Ethnicity, a form of cultural belonging, is a relatively recent addition to the conceptual vocabulary of history and the social sciences: its first recorded use in the Oxford English Dictionary is 1953. For the most part, it has been deployed negatively, applied only to the ‘other’, to migrant and minority groups: in Britain, for example, Englishness has been assumed as a superior non-ethnic norm over and above the ‘ethnic’ characteristics of others. While such usage may be traced back to the Greek ethnos, a synonym of gentile, its current application in the sociology of migration is more historical and inclusive. Eschewing the ‘new racism’ of ethnic absolutism – the process of constructing essentialised groups, of reifying cultural differences as absolute differences and bases for social mobilisation – sociological studies locate ethnic affiliation within a complex interactive process, a socio-historical dialogue between dominant and subordinate groups. Put bluntly, there can be no ethnic ‘other’ without an ethnic ‘us’. Thus, while giving a voice to the other, to previously excluded marginal and minority groups, a focus on ethnicity (as on gender) should also encourage critical deconstruction of dominant formations.

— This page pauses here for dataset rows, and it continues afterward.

(** X7. The encoded row does not depend on the value of [Gender]: two
    reports that differ only in a gender value that can be hashed are
    encoded alike (the indicator columns of a one-row table are all
    dropped, so every declared [Gender_...] column is the padding zero). *)
Theorem preprocess_ignores_gender `{py : Builtins} `{art : Artefacts}
    (patient_input : pydict) (g g' : pyval) :
  dict_get patient_input "Gender" = Some g ->
  hashable g = true -> hashable g' = true ->
  preprocess (dict_set patient_input "Gender" g') = preprocess patient_input.
Proof.
  intros Hg Hh Hh'. unfold preprocess.
  rewrite preprocess_normalize_set_gender
    by (eapply dict_get_keys; eassumption).
  destruct (preprocess_normalize patient_input) as [[s p] | e] eqn:E;
    cbn [bind fst snd]; [| reflexivity].
  apply preprocess_normalize_Ok in E as (E & _ & _). inversion E; subst.
  rewrite (get_dummies_set _ _ _ "Gender" g' g); try reflexivity.
  - now rewrite normalized_record_gender.
  - congruence.
Qed.

Lemma preprocess_ignores_gender_witness :
  @preprocess ex_builtins ex_artefacts_single
     (dict_set malformed_numbers "Gender" (VStr "Male"))
  = @preprocess ex_builtins ex_artefacts_single malformed_numbers.
Proof.
  exact (@preprocess_ignores_gender ex_builtins ex_artefacts_single
           malformed_numbers (VStr "Female") (VStr "Male")
           eq_refl eq_refl eq_refl).
Defined.

Lemma preprocess_normalize_set_conditions `{py : Builtins}
    (patient_input : pydict) (v : pyval) :
  exists c,
    preprocess_normalize (dict_set patient_input "Pre_Existing_Conditions" v)
    = match preprocess_normalize patient_input with
      | Ok (s, p) => Ok (s, dict_set p "Pre_Existing_Conditions" (VStr c))
      | Raise e => Raise e
      end.
Proof.
  exists (match _normalize_conditions v with c :: _ => c | [] => "None" end).
  unfold preprocess_normalize. cbv zeta.
  rewrite !dict_remove_set by discriminate. dict_simpl_goal.
  rewrite dict_set_set.
  destruct (_safe_float (get_default patient_input "Age" VNone) (VInt 0))
    as [age_f | e]; cbn [bind]; [| reflexivity].
  destruct (py_int age_f) as [age | e]; cbn [bind]; [| reflexivity].
  dict_simpl_goal.
  destruct (_safe_float (get_default patient_input "Blood_Pressure" VNone)
                        (VInt 0)) as [bp | e]; cbn [bind]; [| reflexivity].
  dict_simpl_goal.
  destruct (_safe_float (get_default patient_input "Heart_Rate" VNone)
                        (VInt 0)) as [hr | e]; cbn [bind]; [| reflexivity].
  dict_simpl_goal.
  destruct (_safe_float (get_default patient_input "Temperature" VNone)
                        (VInt 0)) as [temp | e]; cbn [bind]; [| reflexivity].
  f_equal. f_equal.
  repeat (rewrite <- (dict_set_comm _ "Pre_Existing_Conditions")
            by (first [discriminate | present])).
  now rewrite dict_set_set.
Qed.

(** X8. The encoded row does not depend on [Pre_Existing_Conditions]:
    writing any value under that key of a report leaves the result of
    [preprocess] unchanged (the column is dropped with its only level, so
    every declared [Pre_Existing_Conditions_...] column is the padding
    zero). *)
Theorem preprocess_ignores_conditions `{py : Builtins} `{art : Artefacts}
    (patient_input : pydict) (v : pyval) :
  preprocess (dict_set patient_input "Pre_Existing_Conditions" v)
  = preprocess patient_input.
Proof.
  unfold preprocess.
  destruct (preprocess_normalize_set_conditions patient_input v) as [c ->].
  destruct (preprocess_normalize patient_input) as [[s p] | e] eqn:E;
    cbn [bind fst snd]; [| reflexivity].
  apply preprocess_normalize_Ok in E as (E & _ & _). inversion E; subst.
  destruct (normalized_record_conditions patient_input) as [c0 Hc0].
  now rewrite (get_dummies_set _ _ _ "Pre_Existing_Conditions"
                 (VStr c) (VStr c0)).
Qed.

(** ** The cells of the encoded row *)





Lemma preprocess_Ok `{py : Builtins} `{art : Artefacts}
    (patient_input : pydict) (df : frame) :
  preprocess patient_input = Ok df ->
  df = select_columns
         (pad_columns
            (filter (fun kv => negb (mem (fst kv)
                                      ["Gender"; "Pre_Existing_Conditions"]))
                    (normalized_record patient_input
                     ++ symptoms_encoded
                          (_normalize_symptoms
                             (get_default patient_input "Symptoms"
                                          (VList []))))%list)
            feature_names_in_)
         feature_names_in_.
Proof.
  unfold preprocess. intros H.
  apply bind_Ok in H as (norm & Hn & H). cbv beta zeta in H.
  apply bind_Ok in H as (df1 & Hd & H).
  apply preprocess_normalize_Ok in Hn as (-> & _ & _). cbn [fst snd] in Hd.
  unfold get_dummies in Hd.
  destruct (forallb _ ["Gender"; "Pre_Existing_Conditions"]);
    [| discriminate].
  destruct (forallb _ (filter _ _)); [| discriminate].
  inversion Hd; subst df1. now inversion H.
Qed.
(** A retry with attempts left, for a service that has nothing
    registered: [Start] has no process to wait for, and the retry
    returns. *)
Lemma watcher_retry_positive (service : string) (t : Z) (d : Daemon) :
  0 < t →
  mapCommand d !! service = None →
  ∃ d1,
    watcher_retry Deserialize service t d = Done tt d1 ∧
    restarts service (logs d1) = S (restarts service (logs d)) ∧
    LStarting service (t - 1) ∈ logs d1.
Proof.
  intros Ht Hnone. unfold watcher_retry.
  destruct (Z.gtb_spec t 0); [| lia]. unfold_m. simpl.
  match goal with
  | |- context [Start Deserialize service (t - 1) ?d0] =>
      destruct (Start_returns Deserialize service (t - 1) d0) as (r & d2 & Hrun);
        [simpl; intros c pid Hc; rewrite Hnone in Hc; discriminate |];
      destruct (Start_effect Deserialize service (t - 1) d0)
        as (d2' & Hstate & Hre & _ & Hs & _)
  end.
  rewrite Hrun in Hstate |- *. simpl in Hstate. subst d2'.
  specialize (Hre service). simpl in Hre.
  rewrite String.eqb_refl in Hre.
  destruct r as [e|]; simpl; eexists; (split; [reflexivity |]); simpl;
    (split; [assumption |]); auto using list_elem_of_further.
Qed.

Lemma Wakeup_runs_retry (j : nat) (service : string) (t : Z) (d : Daemon) :
  goroutines d !! j = Some (Sleeping service t) →
  step Deserialize (Wakeup j) d =
    watcher_retry Deserialize service t (with_goroutines (delete j (goroutines d)) d).
Proof. intros H. unfold step. unfold_m. simpl. now rewrite H. Qed.

(** The watcher of a child that [Stop] is about to stop, or has stopped,
    has gone to sleep with attempts left: on waking it starts the
    service again. *)
Lemma sleeper_restarts (service : string) (t : Z) (d : Daemon) (before : list Goroutine) :
  goroutines d = before ++ [Sleeping service t] →
  mapCommand d !! service = None →
  0 < t →
  ∃ d',
    step Deserialize (Wakeup (length before)) d = Done tt d' ∧
    restarts service (logs d') = S (restarts service (logs d)) ∧
    LStarting service (t - 1) ∈ logs d'.
Proof.
  intros Hg Hnone Ht.
  assert (Hj : goroutines d !! length before = Some (Sleeping service t))
    by (rewrite Hg; now apply list_lookup_middle).
  rewrite (Wakeup_runs_retry _ service t d Hj).
  apply (watcher_retry_positive service t
           (with_goroutines (delete (length before) (goroutines d)) d) Ht Hnone).
Qed.

(** The watcher makes its check inside [Stop], after the child is gone
    and before the delete: under the policy ["always"] it finds the
    entry still there and goes to sleep, and [Stop] goes on to delete
    the entry and returns [nil]. *)
Lemma Stop_while_the_watcher_checks (i : nat) (exitCode : Z) (d : Daemon)
    (service : string) (t pid p : Z) (opts : list UnitOption) (command : Cmd) :
  goroutines d !! i = Some (Watching service t pid opts) →
  mapCommand d !! service = Some command →
  Process command = Some p →
  value_or_empty (getOptions opts "Service" "Restart") = "always" →
  ∃ d2,
    Stop_while (step Deserialize (ChildExit i exitCode)) service d = Done None d2 ∧
    mapCommand d2 !! service = None ∧
    goroutines d2 = delete i (goroutines d) ++ [Sleeping service t] ∧
    ∀ name, restarts name (logs d2) = restarts name (logs d).
Proof.
  intros Hi Hc Hp Hpolicy.
  remember (step Deserialize (ChildExit i exitCode)) as watcher eqn:Hwatcher.
  assert (Hwatch : ∀ d0, goroutines d0 = goroutines d → mapCommand d0 = mapCommand d →
            ∃ d1, watcher d0 = Done tt d1 ∧
                  mapCommand d1 = mapCommand d ∧
                  goroutines d1 = delete i (goroutines d) ++ [Sleeping service t] ∧
                  ∀ name, restarts name (logs d1) = restarts name (logs d0)).
  { intros d0 Hg0 Hm0. subst watcher.
    destruct (ChildExit_outcome Deserialize i exitCode d0 service t pid opts)
      as (d1 & Hexit & Hm1 & Hre1 & _ & Hg1); [now rewrite Hg0 |].
    rewrite Hpolicy, Hm0, Hc, Hg0 in Hg1. simpl in Hg1.
    exists d1. repeat split; try assumption. now rewrite Hm1. }
  clear Hwatcher.
  unfold Stop_while. unfold_m. simpl. rewrite Hc. simpl. rewrite Hp. simpl.
  unfold Process_Signal, Process_Wait_5s. simpl.
  destruct (decide (p ∈ alive (world d))) as [Ha|Ha]; simpl;
    [rewrite (decide_True (P := p ∈ alive (world d))) by assumption;
     destruct (decide (p ∈ stubborn (world d))); simpl;
     [rewrite (decide_True (P := p ∈ alive (world d))) by assumption; simpl |]
    | rewrite (decide_False (P := p ∈ alive (world d))) by assumption; simpl];
    match goal with
    | |- context [watcher ?d0] =>
        destruct (Hwatch d0 eq_refl eq_refl) as (d1 & Hexit & Hm1 & Hg1 & Hre1)
    end;
    rewrite Hexit; simpl; eexists; (split; [reflexivity |]); simpl;
    (split; [apply lookup_delete_eq |]); (split; [assumption |]);
    intros name; now rewrite Hre1.
Qed.
(** X4. During a wrapped run, a save request without an epoch, or of a
    trainer without an output directory, reaches the original save function
    with the path the trainer gave; the epoch, if there is one, is still
    offset by the start epoch. *)
Theorem train_passes_other_saves
    (self : ResumeTrainer) (tr : trainer) (w : world) :
  0 < num_epochs tr - current_epoch self →
  ∃ tail,
    events (train self (tr, w)).2.2 =
      events w ++
      TrainInvoked (num_epochs tr - current_epoch self)
        (adjusted_save_checkpoint (current_epoch self) (save_checkpoint tr)) :: tail ∧
    ∀ k path epoch kwargs,
      save_requests (patched_trainer self tr) (train_method tr) !! k =
        Some (path, epoch, kwargs) →
      epoch = None ∨ str_truthy (output_dir tr) = false →
      ∃ j,
        tail !! j =
          Some (SaveInvoked
                  (adjusted_save_checkpoint (current_epoch self) (save_checkpoint tr))
                  path epoch kwargs) ∧
        tail !! (j + 1)%nat =
          Some (SaveInvoked (save_checkpoint tr) path
                  ((λ i, i + current_epoch self) <$> epoch) kwargs).
Proof.
  intros Hpos. rewrite run_train.
  destruct (Z.leb_spec (num_epochs tr - current_epoch self) 0); [lia|].
  set (w0 := World (disk w) (model w) (optimizer w)
               (events w ++ [TrainInvoked (num_epochs tr - current_epoch self)
                  (adjusted_save_checkpoint (current_epoch self) (save_checkpoint tr))])).
  destruct (run_script_passes (patched_trainer self tr) (current_epoch self)
              (save_checkpoint tr) (train_method tr) w0 eq_refl)
    as (tail & Hev & Htail).
  exists tail. split; [|exact Htail].
  assert ((trainer_train (patched_trainer self tr) w).2 =
          (run_script (patched_trainer self tr) (train_method tr) w0).2) as Hrun
    by reflexivity.
  destruct (trainer_train (patched_trainer self tr) w) as [[r|e] w']; simpl in *;
    rewrite Hrun, Hev; unfold w0; simpl; by rewrite <- app_assoc.
Qed.

(** X5. A closure put around a closure adds both offsets: the inner
    one is handed the path and the epoch that the outer one has already
    adjusted, and adjusts them again. *)
Theorem nested_closures_add_offsets
    (s1 s2 : Z) (orig : save_fn) (d path : string) (i : Z)
    (kwargs : gmap string pyval) (w : world) :
  d ≠ "" →
  ∃ w' l,
    call_save_checkpoint
      (adjusted_save_checkpoint s1 (adjusted_save_checkpoint s2 orig))
      (Some d) path (Some i) kwargs w = (Returned (), w') ∧
    events w' = events w ++
      SaveInvoked (adjusted_save_checkpoint s1 (adjusted_save_checkpoint s2 orig))
        path (Some i) kwargs ::
      SaveInvoked (adjusted_save_checkpoint s2 orig)
        (os_path_join d ("checkpoint_epoch_" +:+ str_int (i + s1) +:+ ".pt"))
        (Some (i + s1)) kwargs ::
      SaveInvoked orig
        (os_path_join d ("checkpoint_epoch_" +:+ str_int (i + s1 + s2) +:+ ".pt"))
        (Some (i + s1 + s2)) kwargs :: l.
Proof.
  intros Hd.
  assert ((d =? "")%string = false) as Heq by by apply String.eqb_neq.
  simpl. rewrite !run_bind. simpl. rewrite Heq. simpl. rewrite run_bind. simpl.
  edestruct (call_save_checkpoint_events orig) as (w' & l & -> & Hev').
  eexists _, _. split; [reflexivity|].
  rewrite Hev'. simpl. by rewrite <- !app_assoc.
Qed.

(** X6. After a run that raised, the trainer keeps the reduced epoch
    count and the closure, so a second call of [train] on the same wrapper
    subtracts the start epoch again: it trains nothing if no epochs are
    left after two subtractions, and otherwise enters the trainer with the
    closure around the closure. *)
Theorem train_again_after_failure
    (self : ResumeTrainer) (tr : trainer) (w w1 : world) (e : exn) :
  0 < num_epochs tr - current_epoch self →
  trainer_train (patched_trainer self tr) w = (Raised e, w1) →
  train self (tr, w) = (Raised e, (patched_trainer self tr, w1)) ∧
  if num_epochs tr - current_epoch self - current_epoch self <=? 0 then
    train self (patched_trainer self tr, w1) =
      (Returned no_training_result,
       (patched_trainer self tr,
        World (disk w1) (model w1) (optimizer w1)
          (events w1 ++ [Logged WARNING (MsgNoEpochsRemaining (current_epoch self))])))
  else
    ∃ tail,
      events (train self (patched_trainer self tr, w1)).2.2 =
        events w1 ++
        TrainInvoked (num_epochs tr - current_epoch self - current_epoch self)
          (adjusted_save_checkpoint (current_epoch self)
             (adjusted_save_checkpoint (current_epoch self) (save_checkpoint tr)))
        :: tail.
Proof.
  intros Hpos He. split.
  { rewrite run_train.
    destruct (Z.leb_spec (num_epochs tr - current_epoch self) 0); [lia|].
    by rewrite He. }
  rewrite run_train. simpl.
  destruct (num_epochs tr - current_epoch self - current_epoch self <=? 0); [done|].
  set (p2 := patched_trainer self (patched_trainer self tr)).
  destruct (run_script_passes p2 (current_epoch self)
              (adjusted_save_checkpoint (current_epoch self) (save_checkpoint tr))
              (train_method tr)
              (World (disk w1) (model w1) (optimizer w1)
                 (events w1 ++ [TrainInvoked
                    (num_epochs tr - current_epoch self - current_epoch self)
                    (save_checkpoint p2)])) eq_refl) as (tail & Hev & _).
  exists tail.
  assert ((trainer_train p2 w1).2 =
          (run_script p2 (train_method tr)
             (World (disk w1) (model w1) (optimizer w1)
                (events w1 ++ [TrainInvoked
                   (num_epochs tr - current_epoch self - current_epoch self)
                   (save_checkpoint p2)]))).2) as Hrun by reflexivity.
  destruct (trainer_train p2 w1) as [[r|e'] w']; simpl in *;
    rewrite Hrun, Hev; simpl; by rewrite <- app_assoc.
Qed.


End MoreProperties.

(** *** The configuration *)

Lemma lookup_setattr_ne name k v (obj : gmap string pyval) :
  name ≠ k → setattr k v obj !! name = obj !! name.
Proof. intros. unfold setattr. by rewrite lookup_insert_ne. Qed.

Lemma lookup_setattr_eq k v (obj : gmap string pyval) :
  setattr k v obj !! k = Some v.
Proof. unfold setattr. by rewrite lookup_insert_eq. Qed.

Lemma lookup_setattr_if_given_ne {A} name k (to_py : A → pyval) (v : option A)
    (obj : gmap string pyval) :
  (is_Some v → name ≠ k) →
  setattr_if_given k to_py v obj !! name = obj !! name.
Proof.
  destruct v as [x|]; simpl; [|done].
  intros H. apply lookup_setattr_ne, H. by eexists.
Qed.

Lemma lookup_setattr_if_given_unlisted {A} name k (to_py : A → pyval)
    (v : option A) (obj : gmap string pyval) :
  name ∉ (if v is Some _ then [k] else []) →
  setattr_if_given k to_py v obj !! name = obj !! name.
Proof.
  intros H. apply lookup_setattr_if_given_ne. intros [x ->] ->.
  apply H, list_elem_of_here.
Qed.

Lemma lookup_setattr_when_unlisted name k v (b : bool) (obj : gmap string pyval) :
  name ∉ (if b then [k] else []) →
  (if b then setattr k v obj else obj) !! name = obj !! name.
Proof.
  destruct b; [|done]. intros H. apply lookup_setattr_ne. intros ->.
  apply H, list_elem_of_here.
Qed.

(** X12. An attribute that is not among the assigned ones keeps the
    value of the preset, or stays absent. *)
Theorem unassigned_attributes_keep_preset
    (args : ConfigArgs) (config : gmap string pyval) (name : string) :
  name ∉ assigned_attributes args →
  symbolic_overrides args config !! name = config !! name.
Proof.
  unfold assigned_attributes. rewrite !not_elem_of_app, !not_elem_of_cons.
  intros H. destruct_and!. unfold symbolic_overrides. cbv zeta.
  rewrite lookup_setattr_when_unlisted by assumption.
  repeat first
    [ rewrite lookup_setattr_ne by assumption
    | rewrite (lookup_setattr_if_given_ne _ "bias")
        by (intros _; assumption)
    | rewrite lookup_setattr_if_given_unlisted by assumption ].
  destruct (arg_use_reconstruction args), (arg_use_standard_norm args);
    by rewrite !lookup_setattr_ne by assumption.
Qed.

Ltac through_later_assignments :=
  repeat first
    [ rewrite lookup_setattr_ne by done
    | rewrite lookup_setattr_if_given_ne by done ].

(** X13. The model type of the configuration is the one of the variant
    that [main] announces; the variant that [main] names once the model is
    initialized is the same one unless both [--use_reconstruction] and
    [--use_standard_norm] are given. *)
Theorem model_type_follows_announcement
    (args : ConfigArgs) (config : gmap string pyval) :
  symbolic_overrides args config !! "model_type" =
    Some (PyStr (variant_model_type (announced_variant args))) ∧
  (initialized_variant args = announced_variant args ↔
   ¬ (arg_use_reconstruction args = true ∧ arg_use_standard_norm args = true)).
Proof.
  unfold symbolic_overrides, announced_variant, initialized_variant. cbv zeta.
  destruct (arg_use_reconstruction args), (arg_use_standard_norm args);
    through_later_assignments; rewrite lookup_setattr_eq; simpl;
    (split; [done|]);
    (split; [by intros ? [? ?] | intros H; try done; by destruct H]).
Qed.

(** X14. The flags and the training parameters replace the values of
    the preset whether they were given on the command line or not: [bias],
    [num_epochs], [use_symbolic_ffn] and the block type. *)
Theorem flags_always_overwrite_preset
    (args : ConfigArgs) (config : gmap string pyval) :
  let config' := symbolic_overrides args config in
  config' !! "bias" = Some (PyBool (arg_bias args)) ∧
  config' !! "num_epochs" = Some (PyInt (arg_num_epochs args)) ∧
  config' !! "use_symbolic_ffn" = Some (PyBool (arg_use_symbolic_ffn args)) ∧
  config' !! "transformer_block_type" = Some (PyStr "Symbolic").
Proof.
  unfold symbolic_overrides. cbv zeta.
  destruct (arg_use_reconstruction args), (arg_use_standard_norm args);
    repeat split; through_later_assignments; simpl;
    by rewrite lookup_setattr_eq.
Qed.

(** *** Gradient accumulation, the text column and the tee *)

(** X15. For a positive mini-batch size there is at least one
    accumulation step; the effective batch size is the largest multiple of
    the mini-batch size that is not above the requested size, and it is the
    mini-batch size itself if the request is below that. *)
Theorem accumulation_steps_bounds (requested mini_batch_size : Z) :
  0 < mini_batch_size →
  let steps := accumulation_steps_for requested mini_batch_size in
  let effective := steps * mini_batch_size in
  1 ≤ steps ∧
  (mini_batch_size ≤ requested →
     effective ≤ requested < effective + mini_batch_size) ∧
  (requested < mini_batch_size → effective = mini_batch_size).
Proof.
  intros Hm steps effective. unfold effective, steps, accumulation_steps_for.
  split; [lia|]. split.
  - intros Hle.
    assert (1 ≤ requested `div` mini_batch_size)
      by (apply Z.div_le_lower_bound; lia).
    rewrite Z.max_r by lia.
    pose proof (Z.mul_div_le requested mini_batch_size Hm).
    pose proof (Z.mul_succ_div_gt requested mini_batch_size Hm). lia.
  - intros Hlt.
    assert (requested `div` mini_batch_size ≤ 0).
    { destruct (Z.le_gt_cases 0 requested).
      - rewrite Z.div_small; lia.
      - pose proof (Z.div_lt_upper_bound requested mini_batch_size 0 Hm). lia. }
    rewrite Z.max_l by lia. lia.
Qed.

(** X16. For a positive mini-batch size and a positive request, the
    summary has its "Adjusted from requested" line exactly if the request
    is not a multiple of the mini-batch size. *)
Theorem adjusted_line_iff_not_divisible (mini_batch_size requested steps : Z) :
  0 < mini_batch_size → 0 < requested →
  gradient_accumulation_summary mini_batch_size (Some requested) steps =
    Lines (["Mini-batch size:           " +:+ str_int mini_batch_size;
            "Gradient accumulation:     " +:+
              str_int (Z.max 1 (requested `div` mini_batch_size)) +:+ " steps";
            "Effective batch size:      " +:+
              str_int (Z.max 1 (requested `div` mini_batch_size) * mini_batch_size)] ++
           if bool_decide (requested `mod` mini_batch_size = 0)
           then []
           else ["  (Adjusted from requested " +:+ str_int requested +:+ ")"]).
Proof.
  intros Hm Hr. unfold gradient_accumulation_summary, accumulation_steps_for. simpl.
  destruct (Z.eqb_spec requested 0); [lia|]. simpl.
  destruct (Z.eqb_spec mini_batch_size 0); [lia|].
  do 2 f_equal.
  pose proof (Z.div_mod requested mini_batch_size ltac:(lia)) as Hdm.
  pose proof (Z.mod_pos_bound requested mini_batch_size Hm) as Hb.
  pose proof (Z.div_pos requested mini_batch_size ltac:(lia) Hm) as Hq.
  set (q := requested `div` mini_batch_size) in *.
  set (x := requested `mod` mini_batch_size) in *.
  destruct (decide (x = 0)) as [Hz|Hnz].
  - rewrite bool_decide_eq_false_2, (bool_decide_eq_true_2 _ Hz); [done|].
    intros Hne. apply Hne.
    assert (1 ≤ q) by nia. rewrite Z.max_r by lia. lia.
  - rewrite bool_decide_eq_true_2, (bool_decide_eq_false_2 _ Hnz); [done|].
    destruct (Z.max_spec 1 q) as [[? ->]|[? ->]]; [lia|].
    assert (q = 0 ∨ q = 1) as [Hq0|Hq0] by lia; rewrite Hq0 in Hdm; lia.
Qed.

A cultural construction, ethnic identity is defined and projected in two main ways: through opposition to an ‘alien’ other and by the invocation of deep-rooted, self-referential myth. The project of intellectuals and cultural nationalists, this ‘invention’ of ethnicity is outside the scope of this essay. Migrant workers, however, were often the first to embrace the ‘collective fiction’ ahead of the vernacular mobilisation of the people – the crucial transition from Miroslav Hroch's phase B to phase C – back in the homeland. A relational identity, ethnicity seems to have acquired added salience at a distance, strengthened in dialogue between host-ascription – generally in the form of crude labelling and stereotyping – and migrant response. ‘Irishness’, for example, was in part an imposed and host-invented stigma, but was also a creative response, an act of migrant self-imagination to facilitate adjustment to new surroundings.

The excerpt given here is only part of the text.